All of us who knew and loved this great lady are grief stricken, and in grief’s early stage of anger we cry out, “You who sit up there Scot-free of all suffering! Where were you, and what were you doing when Colette’s life was cut short on the battlefield of cancer?” And now, after the Incarnation, the Lord God can answer back at us and say, “Dear grieving friends of Colette, I was doing just what you are doing now: weeping. For I, too, have someone whom I love very much--an only-begotten Son.
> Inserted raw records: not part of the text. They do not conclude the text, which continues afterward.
(** * katpool-payment: startup and lifecycle orchestration ([src/index.ts])

    A shallow embedding of the entry script of the katpool payment app:
    the environment checks, the derivation of [paymentInterval], the RPC
    connection and readiness check, the construction of the transaction
    manager, the scheduled balance transfer and the progress indicator.

    The script is a sequence of top-level statements that may throw, that
    mutate two module variables ([transactionManager], [rpcConnected]) and
    that talk to collaborators which are not part of the file (the RPC client,
    the transaction manager, the monitoring logger, node-cron).  It is
    modelled in a small state-and-exception monad: the state carries the two
    module variables and the trace of observable calls; the collaborators'
    answers are read from a [World] record.

    Conventions.  [rpc.connect()], [rpc.getServerInfo()], [new trxManager]
    and [transferBalances()] return or throw as the world says; the logger
    and the constructor of the RPC client return normally.  Numbers are
    exact rationals, printed as the nearest double prints.  Awaited calls
    are run to completion in program order; timer callbacks run one after
    the other, after the module body. *)

From Stdlib Require Import String Ascii List Bool ZArith QArith Qround Lia.
From Stdlib Require Import DecimalString.
From Stdlib Require Import Lqa.
Import ListNotations.

Local Open Scope string_scope.

(* ===================================================================== *)
(** ** JavaScript values the script manipulates *)
(* ===================================================================== *)

Module Js.

(** An error object as far as the script observes it: the constructor's
    name and the message. *)
Record exn : Type := mk_exn { exn_name : string; exn_message : string }.

Definition Error (msg : string) : exn := mk_exn "Error" msg.
Definition TypeError (msg : string) : exn := mk_exn "TypeError" msg.

(** [`${e}`], that is [Error.prototype.toString]: the name alone when the
    message is empty, the message alone when the name is empty, and
    [name: message] otherwise. *)
Definition exn_to_string (e : exn) : string :=
  if String.eqb (exn_name e) "" then exn_message e
  else if String.eqb (exn_message e) "" then exn_name e
  else exn_name e ++ ": " ++ exn_message e.

(** How a call ends: it returns a value or it throws. *)
Inductive completion (A : Type) : Type :=
| Normal (a : A)
| Throw (e : exn).
Arguments Normal {A} a.
Arguments Throw {A} e.

(** [!!v] for [v : string | undefined]: [undefined] and the empty string
    are falsy. *)
Definition truthy (v : option string) : bool :=
  match v with
  | None => false
  | Some s => negb (String.eqb s "")
  end.

(** Numbers.  The script only divides 24 by the configured count, takes a
    remainder of an hour by the result, and multiplies, subtracts and
    compares; they are modelled as exact rationals. *)
Definition number : Type := Q.

(** [v || d] for [v : number | undefined]: [undefined] and [0] are falsy. *)
Definition or_default (v : option number) (d : number) : number :=
  match v with
  | None => d
  | Some q => if Qeq_bool q 0 then d else q
  end.

(** Truncation towards zero. *)
Definition trunc (q : number) : Z := Z.quot (Qnum q) (Zpos (Qden q)).

(** [a % b] for [b] other than 0: the remainder takes the sign of the
    dividend, [a - b * trunc (a / b)]. *)
Definition rem (a b : number) : number :=
  (a - b * inject_Z (trunc (a / b)))%Q.

(** [a < b] on numbers. *)
Definition lt (a b : number) : bool := negb (Qle_bool b a).

(** [a === b] on numbers. *)
Definition strict_eq (a b : number) : bool := Qeq_bool a b.

(** A number is an integer when it equals its floor. *)
Definition is_integer (q : number) : Prop := (q == inject_Z (Qfloor q))%Q.

(** Template literals: literal chunks and interpolated numbers. *)
Inductive piece : Type :=
| Str (s : string)
| Num (n : number).

Definition text : Type := list piece.

(** Decimal digits of an integer. *)
Definition string_of_Z (n : Z) : string :=
  NilZero.string_of_int (Z.to_int n).

(** *** Printing a number

    An interpolated number is printed as [Number::toString] prints the
    double nearest to it: the shortest digits that read back as that
    double, with the decimal point placed among them. *)

(** [floor (log2 q)] for positive [q]. *)
Definition log2_floor (q : Q) : Z :=
  let e := (Z.log2 (Qnum q) - Z.log2 (Zpos (Qden q)))%Z in
  if Qle_bool (Qpower 2 e) q then e else (e - 1)%Z.

(** The nearest integer, ties to even. *)
Definition round_even (q : Q) : Z :=
  let f := Qfloor q in
  match Qcompare (q - inject_Z f) (1 # 2) with
  | Lt => f
  | Gt => (f + 1)%Z
  | Eq => if Z.even f then f else (f + 1)%Z
  end.

(** The double nearest to a positive [q] in the range of normal doubles:
    53 significant bits, ties to even. *)
Definition to_double (q : Q) : option Q :=
  let e := log2_floor q in
  if ((-1022 <=? e) && (e <? 1023))%Z
  then let ulp := Qpower 2 (e - 52) in
       Some (Qred (inject_Z (round_even (q / ulp)) * ulp))
  else None.

(** The decimal [q] reads back as the double [x]. *)
Definition reads_as (x q : Q) : bool :=
  match to_double q with
  | Some y => Qeq_bool x y
  | None => false
  end.

(** The [n] with [10^(n-1) <= x < 10^n] for a positive [x], looked up
    from [n = -6] to [n = 21]. *)
Definition decimal_exponent (x : Q) : option Z :=
  if Qle_bool (Qpower 10 (-7)) x
  then find (fun n => negb (Qle_bool (Qpower 10 n) x))
            (map (fun i => (Z.of_nat i - 6)%Z) (seq 0 28))
  else None.

(** The [k]-digit integer [s] for which [s * 10^(n-k)] reads back as [x],
    the nearer to [x] if there are two. *)
Definition digits_of_length (x : Q) (n k : Z) : option Z :=
  let scale := Qpower 10 (n - k) in
  let lo := Qfloor (x / scale) in
  let hi := (lo + 1)%Z in
  let ok s := ((10 ^ (k - 1) <=? s) && (s <? 10 ^ k))%Z
              && reads_as x (inject_Z s * scale) in
  match ok lo, ok hi with
  | true, true =>
      if Qle_bool (x - inject_Z lo * scale) (inject_Z hi * scale - x)
      then Some lo else Some hi
  | true, false => Some lo
  | false, true => Some hi
  | false, false => None
  end.

(** The shortest digits: the least number [k] of digits, from [k] on and
    at most [fuel] lengths further, that has some; 17 digits always do. *)
Fixpoint shortest_digits (x : Q) (n k : Z) (fuel : nat) : option (Z * Z) :=
  match fuel with
  | O => None
  | S fuel' =>
      match digits_of_length x n k with
      | Some s => Some (k, s)
      | None => shortest_digits x n (k + 1)%Z fuel'
      end
  end.

Fixpoint zeros (m : nat) : string :=
  match m with
  | O => EmptyString
  | S m' => String "0" (zeros m')
  end.

(** The [k] digits of [s] with the decimal point after the first [n]. *)
Definition place_point (s k n : Z) : string :=
  let d := string_of_Z s in
  if (k <=? n)%Z then d ++ zeros (Z.to_nat (n - k))
  else if (0 <? n)%Z
       then substring 0 (Z.to_nat n) d ++ "." ++
            substring (Z.to_nat n) (Z.to_nat (k - n)) d
       else "0." ++ zeros (Z.to_nat (- n)) ++ d.

(** A positive number; [None] where the double is not normal or prints
    with an exponent (below 1e-6, from 1e21 on). *)
Definition positive_to_string (q : Q) : option string :=
  match to_double q with
  | None => None
  | Some x =>
      match decimal_exponent x with
      | None => None
      | Some n0 =>
          let found :=
            if reads_as x (Qpower 10 n0)
            then Some (1, 1, n0 + 1)%Z
            else match shortest_digits x n0 1 17 with
                 | Some (k, s) => Some (k, s, n0)
                 | None => None
                 end in
          match found with
          | Some (k, s, n) =>
              if ((-6 <? n) && (n <=? 21))%Z
              then Some (place_point s k n)
              else None
          | None => None
          end
      end
  end.

(** [String(q)]. *)
Definition number_to_string (q : number) : option string :=
  match Qcompare q 0 with
  | Eq => Some "0"
  | Gt => positive_to_string (Qred q)
  | Lt => option_map (fun s => "-" ++ s) (positive_to_string (Qred (- q)))
  end.

(** Rendering of a template. *)
Fixpoint render (t : text) : option string :=
  match t with
  | [] => Some ""
  | Str s :: t' => option_map (fun r => s ++ r) (render t')
  | Num n :: t' =>
      match number_to_string n with
      | Some d => option_map (fun r => d ++ r) (render t')
      | None => None
      end
  end.

End Js.

Import Js.

(* ===================================================================== *)
(** ** The collaborators and the process *)
(* ===================================================================== *)

(** The snapshot [rpc.getServerInfo()] answers with; the script reads two
    of its fields. *)
Record ServerInfo : Type := mkServerInfo {
  isSynced : bool;
  hasUtxoIndex : bool
}.

(** A [trxManager] instance: what the constructor was given (the RPC client
    is the single module-level [rpc]). *)
Record trxManager : Type := mkTrxManager {
  tm_network : string;
  tm_privateKey : string;
  tm_databaseUrl : string
}.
He, too, went about healing people’s wounds but for only three short years when suddenly his life, too, was cut short at the very early age of 33. For His life and Colette’s life and all your lives are not according to your schedule but mine, and for that you will have to forgive Me!”

 

Conclusion

The God who weeps

The cross and crucifix are our most cherished religious symbols. The cross is lifted aloft to city skylines by the strong arms of church steeples.  Crosses dotted the cemetery where we laid Colette’s remains to rest.  At Sunday Mass the crucifix held on high marches through the parish church filled with a sea of the faithful wearied  by the crosses of  the past week. At the coronation of kings and burial of popes the crucifix held on high solemnly processes down long cathedral aisles. The crucifix hangs indiscriminately from the necks of popes and prostitutes, paupers and princes. And what the cross and the crucifix announce is the good news (the Christian Gospel) that the Christian’s God is

 

a Father who doesn’t make His children suffer and weep

but He Himself suffers and weeps

not only because of the sufferings of his children

but also because of a suffering of his very own,

for He has a beloved Son who was crucified,

who  died and was buried.

 



[1] Diaspora is a Greek word meaning dispersion. Originally it referred to the settling of scattered colonies of Jews outside Palestine after the Babylonian exile. It’s now come to mean the migration or scattering of a people away from an established or ancestral homeland or parish!

[2] By  the “the unchurched” is especially meant  not those who have left the church but those whom the church has left!